§ TO DO
After counting the lines below that contain "still", reply with that number alone.

(Beginning of MATERIAL SHOWN)

(* ===== verification/Utf8.v ===== *)
(** * TextEncoder and TextDecoder

    The UTF-8 encoder and decoder of the platform, with the replacement character for
    lone surrogates and for bytes that are no UTF-8.  [text_decode] drops a byte order
    mark at the start, as a decoder made without options does. *)

From Stdlib Require Import ZifyBool ZifyN.
From S2P Require Import Prelude JsString Uri.

#[local] Open Scope N_scope.
#[local] Open Scope list_scope.

Local Ltac Zify.zify_post_hook ::= Z.to_euclidean_division_equations.

(** The scalar values of a string: a lone surrogate is replaced. *)
Fixpoint scalars (s : jsstr) : list N :=
  match s with
  | [] => []
  | c :: s' =>
      if is_high c then
        match s' with
        | d :: s'' => if is_low d then (65536 + (c - 55296) * 1024 + (d - 56320)) :: scalars s'' else 65533 :: scalars s'
        | [] => [65533]
        end
      else if is_low c then 65533 :: scalars s' else c :: scalars s'
  end.

Definition text_encode (s : jsstr) : list N := flat_map utf8 (scalars s).

(** The bytes a sequence still needs, the bounds of the next one and what was read. *)
Record Pending := { needed : nat; lower : N; upper : N; so_far : N }.

(** A byte that begins a sequence. *)
Definition decode_start (b : N) : list N * option Pending :=
  if b <? 128 then ([b], None)
  else if (194 <=? b) && (b <=? 223) then ([], Some {| needed := 1; lower := 128; upper := 191; so_far := b - 192 |})
  else if (224 <=? b) && (b <=? 239) then
    ([], Some {| needed := 2; lower := if b =? 224 then 160 else 128; upper := if b =? 237 then 159 else 191; so_far := b - 224 |})
  else if (240 <=? b) && (b <=? 244) then
    ([], Some {| needed := 3; lower := if b =? 240 then 144 else 128; upper := if b =? 244 then 143 else 191; so_far := b - 240 |})
  else ([65533], None).

Definition decode_byte (st : option Pending) (b : N) : list N * option Pending :=
  match st with
  | None => decode_start b
  | Some p =>
      if (p.(lower) <=? b) && (b <=? p.(upper)) then
        let cp := p.(so_far) * 64 + (b - 128) in
        match p.(needed) with
        | S (S n) => ([], Some {| needed := S n; lower := 128; upper := 191; so_far := cp |})
        | _ => ([cp], None)
        end
      else let '(out, st) := decode_start b in (65533 :: out, st)
  end.

Fixpoint decode_go (st : option Pending) (bs : list N) : list N :=
  match bs with
  | [] => match st with Some _ => [65533] | None => [] end
  | b :: bs' => let '(out, st) := decode_byte st b in out ++ decode_go st bs'
  end.

(** A byte order mark at the start is dropped. *)
Definition drop_mark (cps : list N) : list N :=
  match cps with c :: rest => if c =? 65279 then rest else cps | [] => [] end.
Definition text_decode (bs : list N) : jsstr := flat_map units (drop_mark (decode_go None bs)).

Example decode_euro : text_decode [226; 130; 172; 255; 194; 65; 240; 159; 152; 128] = [8364; 65533; 65533; 65; 55357; 56832].
Proof. by vm_compute. Qed.
Example surrogate_bytes : text_decode [237; 160; 128] = [65533; 65533; 65533].
Proof. by vm_compute. Qed.
(** ** Lemmas *)

(** What a pending sequence may still become. *)
Lemma start_utf8 cp rest : scalar cp -> decode_go None (utf8 cp ++ rest) = cp :: decode_go None rest.
Proof.
  intros (H & Hh & Hl). unfold is_high, is_low in Hh, Hl. unfold utf8.
  destruct (cp <? 128) eqn:E1; [|destruct (cp <? 2048) eqn:E2; [|destruct (cp <? 65536) eqn:E3]]; cbn [app decode_go].
  - unfold decode_byte, decode_start. rewrite E1. done.
  - cbn [decode_byte]. unfold decode_start.
    assert ((192 + cp / 64 <? 128) = false) as -> by lia.
    assert ((194 <=? 192 + cp / 64) && (192 + cp / 64 <=? 223) = true) as -> by lia.
    cbn [app decode_go decode_byte lower upper needed so_far].
    assert ((128 <=? 128 + cp mod 64) && (128 + cp mod 64 <=? 191) = true) as -> by lia.
    cbn [app]. f_equal. lia.
  - cbn [decode_byte]. unfold decode_start.
    assert ((224 + cp / 4096 <? 128) = false) as -> by lia.
    assert ((194 <=? 224 + cp / 4096) && (224 + cp / 4096 <=? 223) = false) as -> by lia.
    assert ((224 <=? 224 + cp / 4096) && (224 + cp / 4096 <=? 239) = true) as -> by lia.
    cbn [app decode_go decode_byte lower upper needed so_far].
    assert (((if 224 + cp / 4096 =? 224 then 160 else 128) <=? 128 + cp / 64 mod 64) &&
      (128 + cp / 64 mod 64 <=? (if 224 + cp / 4096 =? 237 then 159 else 191)) = true) as -> by (repeat case_step; lia).
    cbn [app decode_go decode_byte lower upper needed so_far].
    assert ((128 <=? 128 + cp mod 64) && (128 + cp mod 64 <=? 191) = true) as -> by lia.
    cbn [app]. f_equal. lia.
  - cbn [decode_byte]. unfold decode_start.
    assert ((240 + cp / 262144 <? 128) = false) as -> by lia.
    assert ((194 <=? 240 + cp / 262144) && (240 + cp / 262144 <=? 223) = false) as -> by lia.
    assert ((224 <=? 240 + cp / 262144) && (240 + cp / 262144 <=? 239) = false) as -> by lia.
    assert ((240 <=? 240 + cp / 262144) && (240 + cp / 262144 <=? 244) = true) as -> by lia.
    cbn [app decode_go decode_byte lower upper needed so_far].
    assert (((if 240 + cp / 262144 =? 240 then 144 else 128) <=? 128 + cp / 4096 mod 64) &&
      (128 + cp / 4096 mod 64 <=? (if 240 + cp / 262144 =? 244 then 143 else 191)) = true) as -> by (repeat case_step; lia).
    cbn [app decode_go decode_byte lower upper needed so_far].
    assert ((128 <=? 128 + cp / 64 mod 64) && (128 + cp / 64 mod 64 <=? 191) = true) as -> by lia.
    cbn [app decode_go decode_byte lower upper needed so_far].
    assert ((128 <=? 128 + cp mod 64) && (128 + cp mod 64 <=? 191) = true) as -> by lia.
    cbn [app]. f_equal. lia.
Qed.

Definition pending_ok (st : option Pending) : Prop :=
  match st with Some p => 128 <= p.(lower) /\ p.(upper) <= 191 | None => True end.

Lemma start_ok b : pending_ok (decode_start b).2.
Proof. unfold decode_start. repeat case_step; cbn; try done; repeat case_step; lia. Qed.

Lemma byte_ok st b : pending_ok st -> pending_ok (decode_byte st b).2.
Proof.
  destruct st as [p|]; cbn [decode_byte]; [|intros _; apply start_ok]. intros Hp. case_step.
  - destruct (needed p) as [|[|n]]; cbn; [done|done|lia].
  - pose proof (start_ok b) as H. by destruct (decode_start b).
Qed.

Lemma decode_app st x y : pending_ok st -> exists out st', pending_ok st' /\ decode_go st (x ++ y) = out ++ decode_go st' y.
Proof.
  revert st. induction x as [|b x IH]; intros st Hst; [by exists [], st|]. cbn [app decode_go].
  pose proof (byte_ok st b Hst) as Hb. destruct (decode_byte st b) as [o st1]. cbn [snd] in Hb.
  destruct (IH st1 Hb) as (out & st' & Hok & ->). exists (o ++ out), st'. by rewrite app_assoc.
Qed.

Lemma lead_byte cp : scalar cp -> exists b l, utf8 cp = b :: l /\ (b < 128 \/ 192 <= b).
Proof. intros _. unfold utf8. repeat case_step; eexists _, _; (split; [done|]); lia. Qed.

(** An encoded scalar value is read back wherever it stands. *)
Lemma decode_elem cp x y : scalar cp -> cp ∈ decode_go None (x ++ utf8 cp ++ y).
Proof.
  intros Hc. destruct (decode_app None x (utf8 cp ++ y)) as (out & st & Hst & ->); [done|].
  rewrite elem_of_app. right. destruct st as [p|]; [|rewrite start_utf8 by done; by left].
  destruct (lead_byte cp Hc) as (b & l & Hu & Hb). pose proof (start_utf8 cp y Hc) as Hs. rewrite Hu in Hs |- *.
  cbn [app decode_go decode_byte] in Hs |- *. cbn [pending_ok] in Hst.
  assert ((p.(lower) <=? b) && (b <=? p.(upper)) = false) as -> by lia.
  destruct (decode_start b) as [o st]. cbn [app]. rewrite Hs. right. by left.
Qed.

Lemma text_decode_elem cp x y : scalar cp -> cp < 65279 -> cp ∈ text_decode (x ++ utf8 cp ++ y).
Proof.
  intros Hc Hlt. pose proof (decode_elem cp x y Hc) as H. unfold text_decode.
  apply list_elem_of_In, in_flat_map. exists cp. split.
  - apply list_elem_of_In. destruct (decode_go _ _) as [|d l]; [done|]. cbn [drop_mark].
    destruct (N.eqb_spec d 65279) as [->|_]; [|done]. apply elem_of_cons in H as [->|H]; [lia|done].
  - unfold units. assert ((cp <? 65536) = true) as -> by lia. by left.
Qed.

Lemma unreserved_ws c : unreserved c = true -> is_ws c = false.
Proof.
  intros H. pose proof (unreserved_ascii c H) as [Hc _].
  assert (Hall : negb (is_ws c && unreserved c) = true).
  { apply (forall_from_spec (fun c => negb (is_ws c && unreserved c)) 0 128); [by vm_compute|lia]. }
  rewrite H in Hall. by destruct (is_ws c).
Qed.

(** Text that is encoded is read back. *)
Lemma decode_scalars cps : Forall scalar cps -> decode_go None (flat_map utf8 cps) = cps.
Proof. induction 1 as [|cp cps Hcp _ IH]; [done|]. cbn [flat_map]. by rewrite start_utf8, IH. Qed.

Lemma scalars_points s cps : code_points s = Some cps -> scalars s = cps.
Proof.
  revert cps. induction s as [s IH] using (induction_ltof1 _ (@length N)). unfold ltof in IH. intros cps.
  destruct s as [|c s]; [by intros [= <-]|]. cbn [code_points scalars]. destruct (is_high c).
  - destruct s as [|d s]; [done|]. destruct (is_low d); [|done].
    intros (l & Hl & ->)%fmap_Some. f_equal. apply IH; [cbn; lia|done].
  - destruct (is_low c); [done|]. intros (l & Hl & ->)%fmap_Some. f_equal. apply IH; [cbn; lia|done].
Qed.

(** A text of ASCII units is its own scalar values. *)
Lemma scalars_ascii s : Forall (fun c => c < 128) s -> scalars s = s.
Proof.
  induction 1 as [|c s Hc _ IH]; [done|]. cbn [scalars]. unfold is_high, is_low.
  assert ((55296 <=? c) && (c <=? 56319) = false) as -> by lia.
  assert ((56320 <=? c) && (c <=? 57343) = false) as -> by lia. by rewrite IH.
Qed.

(** ** Decoding yields scalar values *)

(** What a sequence still needs leads to scalar values only. *)
Fixpoint leads (n : nat) (lo up cp : N) : Prop :=
  match n with
  | O => scalar cp
  | S n => forall b, lo <= b <= up -> leads n 128 191 (cp * 64 + (b - 128))
  end.
Definition pending_leads (st : option Pending) : Prop :=
  match st with Some p => p.(needed) <> O /\ leads p.(needed) p.(lower) p.(upper) p.(so_far) | None => True end.

Lemma replacement_scalar : scalar 65533.
Proof. by repeat split. Qed.

Lemma start_leads b : Forall scalar (decode_start b).1 /\ pending_leads (decode_start b).2.
Proof.
  unfold decode_start, pending_leads, scalar, is_high, is_low.
  destruct (b <? 128) eqn:E1; [split; [|done]; constructor; [lia|constructor]|].
  destruct ((194 <=? b) && (b <=? 223)) eqn:E2.
  { split; [constructor|]. split; [done|]. cbn [leads needed lower upper so_far]. unfold scalar, is_high, is_low. lia. }
  destruct ((224 <=? b) && (b <=? 239)) eqn:E3.
  { split; [constructor|]. split; [done|]. cbn [leads needed lower upper so_far]. unfold scalar, is_high, is_low.
    intros c Hc d Hd. destruct (b =? 224) eqn:F1, (b =? 237) eqn:F2; lia. }
  destruct ((240 <=? b) && (b <=? 244)) eqn:E4.
  { split; [constructor|]. split; [done|]. cbn [leads needed lower upper so_far]. unfold scalar, is_high, is_low.
    intros c Hc d Hd e He. destruct (b =? 240) eqn:F1, (b =? 244) eqn:F2; lia. }
  split; [|done]. constructor; [exact replacement_scalar|constructor].
Qed.

Lemma byte_leads st b : pending_leads st -> Forall scalar (decode_byte st b).1 /\ pending_leads (decode_byte st b).2.
Proof.
  destruct st as [p|]; cbn [decode_byte]; [|intros _; apply start_leads]. intros [Hn Hp].
  destruct ((lower p <=? b) && (b <=? upper p)) eqn:E.
  - destruct (needed p) as [|[|n]]; [done|..]; cbn [leads] in Hp; specialize (Hp b ltac:(lia)).
    + split; [|done]. by constructor.
    + split; [constructor|]. split; [done|]. exact Hp.
  - pose proof (start_leads b) as [H1 H2]. destruct (decode_start b) as [out st]. split; [|done].
    constructor; [exact replacement_scalar|done].
Qed.

Lemma decode_go_scalars st bs : pending_leads st -> Forall scalar (decode_go st bs).
Proof.
  revert st. induction bs as [|b bs IH]; intros st Hst; cbn [decode_go].
  - destruct st; [|constructor]. constructor; [exact replacement_scalar|constructor].
  - destruct (byte_leads st b Hst) as [H1 H2]. destruct (decode_byte st b) as [out st1]. apply Forall_app_2; [done|by apply IH].
Qed.

Lemma code_points_units cps : Forall scalar cps -> code_points (flat_map units cps) = Some cps.
Proof.
  induction 1 as [|cp cps (Hlt & Hh & Hl) _ IH]; [done|]. cbn [flat_map]. unfold units at 1. destruct (cp <? 65536) eqn:E.
  - cbn [app code_points]. by rewrite Hh, Hl, IH.
  - cbn [app code_points]. unfold is_high in *. unfold is_low in *.
    assert (((55296 <=? 55296 + (cp - 65536) / 1024) && (55296 + (cp - 65536) / 1024 <=? 56319)) = true) as -> by lia.
    assert (((56320 <=? 56320 + (cp - 65536) mod 1024) && (56320 + (cp - 65536) mod 1024 <=? 57343)) = true) as -> by lia.
    rewrite IH. cbn. do 2 f_equal. lia.
Qed.

Lemma units_unit16 cps : Forall scalar cps -> Forall unit16 (flat_map units cps).
Proof.
  induction 1 as [|cp cps (Hlt & _) _ IH]; [constructor|]. cbn [flat_map]. apply Forall_app_2; [|done].
  unfold units at 1, unit16. destruct (cp <? 65536) eqn:E; repeat constructor; lia.
Qed.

(End of MATERIAL SHOWN)

§ RESPONSE FOR THIS EXERCISE
3